THE Forward, under steam, rapidly made its way between the ice-mountains and the icebergs. Johnson was at the wheel. Shandon, with his snow spectacles, was examining the horizon, but his joy was of short duration, for he soon discovered that the passage ended in a circus of mountains. However, he preferred going on, in spite of the difficulty, to going back. The dog followed the brig at a long distance, running along the plain, but if he lagged too far behind a singular whistle could be distinguished, which he immediately obeyed. The first time this whistle was heard the sailors looked round about them; they were alone on deck all together, and no stranger was to be seen; and yet the whistle was again heard from time to time. Clifton was the first alarmed.

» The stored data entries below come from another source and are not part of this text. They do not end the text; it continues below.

(** The values of the two halves of limbs. *)
Lemma halves_range (l : list Z) (k : nat) :
  limbs_ok l → length l = k → (8 ≤ k)%nat →
  0 ≤ limbs_val (take 8 l) < 2 ^ 256 ∧ 0 ≤ limbs_val (drop 8 l) < 2 ^ (32 * Z.of_nat (k - 8)) ∧
  limbs_val l = limbs_val (take 8 l) + 2 ^ 256 * limbs_val (drop 8 l).
Proof.
  intros Hok Hlen Hk.
  pose proof (limbs_val_range (take 8 l) ltac:(by apply Forall_take)) as R1.
  pose proof (limbs_val_range (drop 8 l) ltac:(by apply Forall_drop)) as R2.
  rewrite length_take, Hlen, Nat.min_l in R1 by lia. rewrite length_drop, Hlen in R2.
  split_and!; [lia..|]. apply (limbs_val_split l 8). lia.
Qed.

(** The last 258 bits and the final subtraction. *)
Lemma reduce_512_end (p : list Z) (p8 : Z) (r : list Z) (t : Z) :
  length p = 8%nat → limbs_ok p → 0 ≤ p8 ≤ 2 → reduce_258_256 (p ++ [p8]) = (r, t) →
  let s := secp256k1_scalar_reduce (Scalar r) (u32 (u64 (t + secp256k1_scalar_check_overflow (Scalar r)))) in
  scalar_ok s ∧ scalar_val s = (limbs_val p + 2 ^ 256 * p8) mod group_order.
Proof.
  intros Hpl Hpok Hp8 E3 s. unfold s.
  pose proof (limbs_val_range p Hpok) as Rp. rewrite Hpl in Rp.
  change (2 ^ (32 * Z.of_nat 8)) with (2 ^ 256) in Rp.
  apply reduce_258_256_spec in E3 as (Hr & Ht & Hrv); [|done|done|lia].
  assert (Hmod : (limbs_val p + 2 ^ 256 * p8) mod group_order =
    (scalar_val (Scalar r) + 2 ^ 256 * t) mod group_order).
  { rewrite Hrv, <- (Z_mod_plus_full (_ + order_complement * _) p8).
    apply (f_equal (λ x, x mod group_order)). unfold order_complement. ring. }
  rewrite Hmod. destruct (final_reduction (Scalar r) t Hr) as (Ho & Hfin); [lia| |].
  { rewrite Hrv. change order_complement with 0x14551231950B75FC4402DA1732FC9BEBF.
    unfold group_order. lia. }
  rewrite Ho in *. pose proof (truth_range (group_order <=? scalar_val (Scalar r) + 2 ^ 256 * t)).
  rewrite u64_small, u32_small by lia. done.
Qed.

“Do you hear?” said he. “Just look how that animal answers when he hears the whistle.”

“I can scarcely believe my eyes,” answered Gripper.

“It’s all over!” cried Pen. “I don’t go any further.”

“Pen’s right!” replied Brunton; “it’s tempting God!”

“Tempting the devil!” replied Clifton. “I’d sooner lose my bounty money than go a step further.”

“We shall never get back!” said Bolton in despair.

The crew had arrived at the highest pitch of insubordination.

“Not a step further!” cried Wolsten. “Are you all of the same mind?”

“Ay! ay!” answered all the sailors.

“Come on, then,” said Bolton; “let’s go and find the commander; I’ll undertake the talking.”

The sailors in a tight group swayed away towards the poop. The Forward at the time was penetrating into a vast circus, which measured perhaps 800 feet in diameter, and with the exception of one entrance—that by which the vessel had come—was entirely closed up.

Shandon said that he had just imprisoned himself; but what was he to do? How were they to retrace their steps? He felt his responsibility, and his hand grasped the telescope. The doctor, with folded arms, kept silent; he was contemplating the walls of ice, the medium altitude of which was over 300 feet. A foggy dome remained suspended above the gulf. It was at this instant that Bolton addressed his speech to the commander.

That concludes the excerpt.